Redis is an optional dependency, and is used for live updates of Dash applications through
channels endpoints. The prepare_redis
script can be used to install Redis
using Docker. It essentially pulls the container and launches it:
# prepare_redis content:
docker pull redis:4
docker run -p 6379:6379 -d redis
The use of Docker is not mandatory, and any method to install Redis can be used provided that
the configuration of the host and port for channels is set correcty in the settings.py
for
the Django project.
During development, it can be convenient to serve the Dash
components
locally. Whilst passing serve_locally=True
to a DjangoDash
constructor will cause all of the
css and javascript files for the components in that application from the
local server, it is recommended to use the global serve_locally
configuration setting.
Note that it is not good practice to serve static content in production through Django.
Coding and testing¶
The pylint
and pytest
packages are important tools in the development process. The global configuration
used for pylint
is in the pylintrc
file in the root directory of the codebase.
Tests of the package are
contained within the django_plotly_dash/tests.py
file, and are invoked using the Django
settings for the demo. Running the tests from the perspective of the demo also enables
code coverage for both the application and the demo to be measured together, simplifying the bookkeeping.

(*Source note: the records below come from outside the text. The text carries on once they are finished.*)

Lemma flush_sub_batch_spec s sub_batch :
  textwise → inv (ss_embedder s) →
  ∃ s' r, flush_sub_batch dim store_clustering cancelled progress s sub_batch = (s', Some r) ∧ inv (ss_embedder s') ∧
    match r with Ok _ => flushed s s' sub_batch | Err msg => superseded msg end.
Proof.
  intros Htx He. unfold flush_sub_batch.
  destruct (read_token cancelled s) as [s1 b1] eqn:E1. apply read_token_cancel in E1 as (Ee1 & _ & Ec1 & En1 & Hb1).
  destruct b1; [exists s1, (Err SUPERSEDED); rewrite Ee1; split_and!; [done|done|by split; auto]|].
  destruct (flatten 0 sub_batch) as [texts ranges] eqn:Ef.
  pose proof (flatten_texts 0 sub_batch) as Et. rewrite Ef in Et. cbn in Et. subst texts.
  assert (ranges = (flatten 0 sub_batch).2) as -> by (by rewrite Ef).
  destruct (read_token cancelled s1) as [s2 b2] eqn:E2. apply read_token_cancel in E2 as (Ee2 & _ & Ec2 & En2 & Hb2).
  destruct b2; [exists s2, (Err SUPERSEDED); rewrite Ee2, Ee1; split_and!; [done|done|by split; auto]|].
  destruct (tx_document Htx (ss_embedder s2) (texts_of sub_batch)) as (e1 & rd & -> & He1 & Hd); [by rewrite Ee2, Ee1|].
  assert (Hfin : ∀ s3 e2 rq, ss_collected s3 = ss_collected s → ss_seen s3 = ss_seen s → inv e2 →
    Forall2 (text_result clustering_vector) (texts_of sub_batch) rq →
    ∃ s' r, match (rq ← Some rq; scatter_stream progress rd rq (zip sub_batch (flatten 0 sub_batch).2) (ss_seen s3) (ss_collected s3) [])
      with None => (s3, None) | Some (c, sent) => (set_collected s3 e2 c sent, Some (Ok tt)) end = (s', Some r) ∧
      inv (ss_embedder s') ∧ match r with Ok _ => flushed s s' sub_batch | Err msg => superseded msg end).
  { intros s3 e2 rq Hc3 Hn3 He2 Hq.
    destruct (scatter_stream_effect progress sub_batch rd rq (ss_seen s3) (ss_collected s3) [] Hd Hq) as (c' & msgs & Hsc & Hef).
    cbn [mbind option_bind]. rewrite Hsc. eexists _, (Ok tt). split; [done|]. cbn. split; [done|].
    split; cbn; [done|done|]. by rewrite Hef, Hc3. }
  destruct store_clustering eqn:Es.
  - destruct (read_token cancelled s2) as [s3 b3] eqn:E3. apply read_token_cancel in E3 as (_ & _ & Ec3 & En3 & Hb3).
    destruct b3; [eexists _, (Err SUPERSEDED); split; [done|]; cbn; split; [done|by split; auto]|].
    destruct (tx_clustering Htx e1 (texts_of sub_batch) He1) as (e2 & rq & -> & He2 & Hq).
    apply Hfin; [congruence|congruence|done|]. unfold clustering_vector. by rewrite Es.
  - apply Hfin; [congruence|congruence|done|]. by apply zeros_textwise.
Qed.

Lemma flush_sub_batches_spec s batches :
  textwise → inv (ss_embedder s) →
  ∃ s' r, flush_sub_batches dim store_clustering cancelled progress s batches = (s', Some r) ∧ inv (ss_embedder s') ∧
    match r with Ok _ => flushed s s' (concat batches) | Err msg => superseded msg end.
Proof.
  intros Htx. revert s. induction batches as [|b batches IH]; intros s He; cbn [flush_sub_batches concat].
  - exists s, (Ok tt). split; [done|]. split; [done|]. split; [done|done|]. cbn. by rewrite effect_nil_r.
  - destruct (flush_sub_batch_spec s b Htx He) as (s1 & [u|msg] & -> & He1 & H1); [|by exists s1, (Err msg)].
    destruct (IH s1 He1) as (s2 & r & -> & He2 & H2). exists s2, r. split; [done|]. split; [done|].
    destruct r; [|done]. destruct H1 as [_ N1 F1], H2 as [_ N2 F2]. split; [done|congruence|].
    by rewrite F2, F1, effects_app, effect_app_assoc.
Qed.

Two helper scripts are provided for running the linter and test code:
# Run pylint on django-plotly-dash module
./check_code_dpd
# Run pylint on the demo code, and then execute the test suite
./check_code_demo
It is also possible to run all of these actions together:
# Run all of the checks
./check_code
The goal is for complete code coverage within the test suite and for maximal (‘ten out of ten’) marks from the linter. Perfection is however very hard and expensive to achieve, so the working requirement is for every release to keep the linter score above 9.5, and ideally improve it, and for the level of code coverage of the tests to increase.
Documentation¶
Documentation lives in the docs
subdirectory as reStructuredText and is built using
the sphinx
toolchain.
Automatic local building of the documentation is possible with the development environment:
source env/bin/activate
cd docs && sphinx-autobuild . _build/html
In addition, the grip
tool can be used to serve a rendered version of the README
file:
source env/bin/activate
grip
The online documentation is automatically built by the readthedocs
infrastructure when a release is
formed in the main github
repository.
Release builds¶
This section contains the recipe for building a release of the project.

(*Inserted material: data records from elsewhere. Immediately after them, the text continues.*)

(* ===== verification/PipelineRun.v ===== *)
(** * What a run of the index pipeline leaves behind

    The write phase of both pipelines: a run that succeeds leaves, at the head
    of the branch and under a new tag of the commit, the rows the branch had
    less those of the deleted and replaced documents plus the new ones; index
    maintenance in between changes no row.  Runs that fail in the collect phase
    write nothing.  Buffered and streaming runs of one commit leave the same
    rows. *)

From S2P Require Import Prelude F32 RustStr Model Distance LayerIdx Ingest Chunk Schema Rollup Lance DatasetCache Store Commit Index Maintain Embed Pipeline Growth PipelineSpec.

Section kept.
Context {W H : Type} `{LanceLaws W H} {HI : LanceIndexOps W H} {HIL : LanceIndexLaws W H}
        {HV : LanceVersions W H} {HVL : LanceVersionLaws W H} {HIG : LanceIndexGrows W H}
        {HM : LanceMaintOps W H} {HML : LanceMaintLaws W H} {HB : HashIter string (list N)} `{ByteSerialize}
        {HD : HashIter string (DatasetCacheEntry H)} {HT : HashIter string TagContents}.
Implicit Types s : LanceStore W H.

(** Tags, rows of every branch, heads of the others and last-indexed are those
    of [s]; so are the other directories. *)
Record kept (domain branch : string) s s' : Prop := {
  kp_tags : domain_tags s' domain = domain_tags s domain;
  kp_others b : b ≠ want_branch branch →
    v_head (dir_of s' (dataset_path domain)) b = v_head (dir_of s (dataset_path domain)) b;
  kp_head h : v_head (dir_of s (dataset_path domain)) (want_branch branch) = Some h →
    ∃ h', v_head (dir_of s' (dataset_path domain)) (want_branch branch) = Some h' ∧ v_rows h' = v_rows h ∧
          v_branch h' = v_branch h;
  kp_paths p : p ≠ dataset_path domain → dir_of s' p = dir_of s p;
  kp_index : st_branch_indexes s' = st_branch_indexes s;
  kp_cache : cache_from (st_cache s) (st_cache s');
}.

#[export] Instance kept_refl d b : Reflexive (kept d b).
Proof. intros s. split; try done; [eauto|]. apply cache_from_refl. Qed.
#[export] Instance kept_trans d b : Transitive (kept d b).
Proof.
  intros s1 s2 s3 K1 K2. split.
  - by rewrite (kp_tags _ _ _ _ K2), (kp_tags _ _ _ _ K1).
  - intros c Hc. by rewrite (kp_others _ _ _ _ K2), (kp_others _ _ _ _ K1).
  - intros h (h2 & Hh2 & Hr2 & Hb2)%(kp_head _ _ _ _ K1).
    destruct (kp_head _ _ _ _ K2 h2 Hh2) as (h3 & ? & ? & ?). exists h3. split_and!; [done|congruence|congruence].
  - intros p Hp. by rewrite (kp_paths _ _ _ _ K2), (kp_paths _ _ _ _ K1).
  - by rewrite (kp_index _ _ _ _ K2), (kp_index _ _ _ _ K1).
  - eapply cache_from_trans; [apply (kp_cache _ _ _ _ K1)|apply (kp_cache _ _ _ _ K2)].
Qed.

Lemma kept_rows_kept d b s s' : rows_kept (dataset_path d) (want_branch b) s s' → kept d b s s'.
Proof.
  intros (Ht & Hg & Ho & Hh). split; [done|done| | | |by eapply touches_cache].
  - intros h (h' & ? & ? & ? & _)%Hh. by exists h'.
  - intros p Hp. by eapply touches_dir.
  - by eapply touches_branch_indexes.
Qed.

Lemma kept_quiet d b s s' : quiet s s' → kept d b s s'.
Proof.
  intros Hq. split; unfold domain_tags.
  - by rewrite (quiet_dir s s').
  - intros c _. by rewrite (quiet_dir s s').
  - intros h Hh. exists h. by rewrite (quiet_dir s s').
  - intros p _. by apply quiet_dir.
  - by apply quiet_branch_indexes.
  - eapply touches_cache, (quiet_touches ""); done.
Qed.

Lemma kept_delta d b s f : kept d b s (set_delta_counts s f).
Proof. split; try done; [eauto|]. apply cache_from_refl. Qed.

Lemma kept_head_rows d b s s' h :
  kept d b s s' → v_head (dir_of s (dataset_path d)) (want_branch b) = Some h → head_rows s' d b = v_rows h.
Proof. intros K Hh. destruct (kp_head _ _ _ _ K h Hh) as (h' & Hh' & Hr & _). unfold head_rows. by rewrite Hh'. Qed.

Lemma kept_on_main d b s s' : kept d b s s' → cache_on_main s → cache_on_main s'.
Proof.
  intros K Hc dd e He. destruct (kp_cache _ _ _ _ K dd e He) as [(e0 & He0 & ->)|]; [eauto|].
  by apply main_handle_branch.
Qed.

(** ** Error contexts *)

(** ** Index maintenance inside the pipeline *)

Lemma io_open_uncached_head d b s s' r :
  io_open_dataset_uncached d b s = (s', r) → quiet s s' ∧
  ∀ ds, r = Ok (Some ds) → at_head (dataset_path d) (want_branch b) s' ds.
Proof.
  unfold io_open_dataset_uncached. unfold io_bind at 1, io_get.
  destruct (path_exists s (dataset_path d)); [|by intros [= <- <-]].
  unfold io_bind at 1. destruct (io_open_fresh _ s) as [s1 [h|e]] eqn:Ef; apply io_open_fresh_inv in Ef as [Hq Hl];
    [|by intros [= <- <-]].
  specialize (Hl h eq_refl). apply law_load in Hl as (_ & Hh & Hb). rewrite <-(quiet_dir s s1) in Hh by done.
  unfold want_branch, at_head. destruct (String.eqb b MAIN_BRANCH).
  - intros [= <- <-]. split; [done|]. by intros ds [= <-].
  - unfold io_bind. destruct (io_read _ _ _ s1) as [s2 [hb|e]] eqn:Er.
    + apply io_read_ok in Er as [-> Hco]. intros [= <- <-]. split; [done|]. intros ds [= <-].
      by apply law_checkout_branch in Hco.
    + apply io_read_inv in Er as [-> _]. intros [= <- <-]. by split.
Qed.

(** [h] is a version of the branch. *)
Definition recorded (domain branch : string) s (h : H) : Prop :=
  v_version (dir_of s (dataset_path domain)) (want_branch branch) (l_version h) = Some h.

Lemma at_head_recorded d b s h : at_head (dataset_path d) (want_branch b) s h → recorded d b s h.
Proof. intros [Hh _]. by apply law_head_version. Qed.

Lemma grows_recorded d b s s' h : store_grows s s' → recorded d b s h → recorded d b s' h.
Proof. intros Hg. apply (sg_dirs _ _ Hg). Qed.

(** A maintenance step on a handle at the head. *)
Lemma maintain {A} d b ds (get : A → H) p (c : io W H A) s s' a :
  keeps_rows (dataset_path d) (want_branch b) ds get c → at_head (dataset_path d) (want_branch b) s ds →
  io_ctx p c s = (s', Ok a) →
  kept d b s s' ∧ at_head (dataset_path d) (want_branch b) s' (get a) ∧ v_rows (get a) = v_rows ds.
Proof.
  intros Hk Hh Hc%io_ctx_ok. destruct (Hk _ _ _ Hh Hc) as [Hr Ha]. destruct (Ha a eq_refl) as [Hh' _].
  split; [by apply kept_rows_kept|]. split; [done|].
  destruct Hh as [Hh _], Hh' as [Hh' _], Hr as (_ & _ & _ & Hr). destruct (Hr ds Hh) as (h' & E & Er & _). congruence.
Qed.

First, update the version number appropriately
in django_plotly_dash/version.py
, and then
ensure that the checks and tests have been run:
./check_code
Next, construct the pip
packages and push them to pypi:
source env/bin/activate
python setup.py sdist
python setup.py bdist_wheel
twine upload dist/*
Committing a new release to the main github repository will invoke a build of the online documentation, but first a snapshot of the development environment used for the build should be generated:
pip freeze > frozen_dev.txt
git add frozen_dev.txt
git add django_plotly_dash/version.py
git commit -m" ... suitable commit message for this release ..."
# Create PR, merge into main repo, check content on PYPI and RTD
This preserves the state used for building and testing for future reference.
Bug reports and other issues¶
The ideal bug report is a pull request containing the addition of a failing test exhibiting the problem to the test suite. However, this rarely happens in practice!
The essential requirement of a bug report is that it contains enough information to characterise the issue, and ideally also provides some way of replicating it. Issues that cannot be replicated within a virtualenv are unlikely to get much attention, if any.
To report a bug, create a github issue.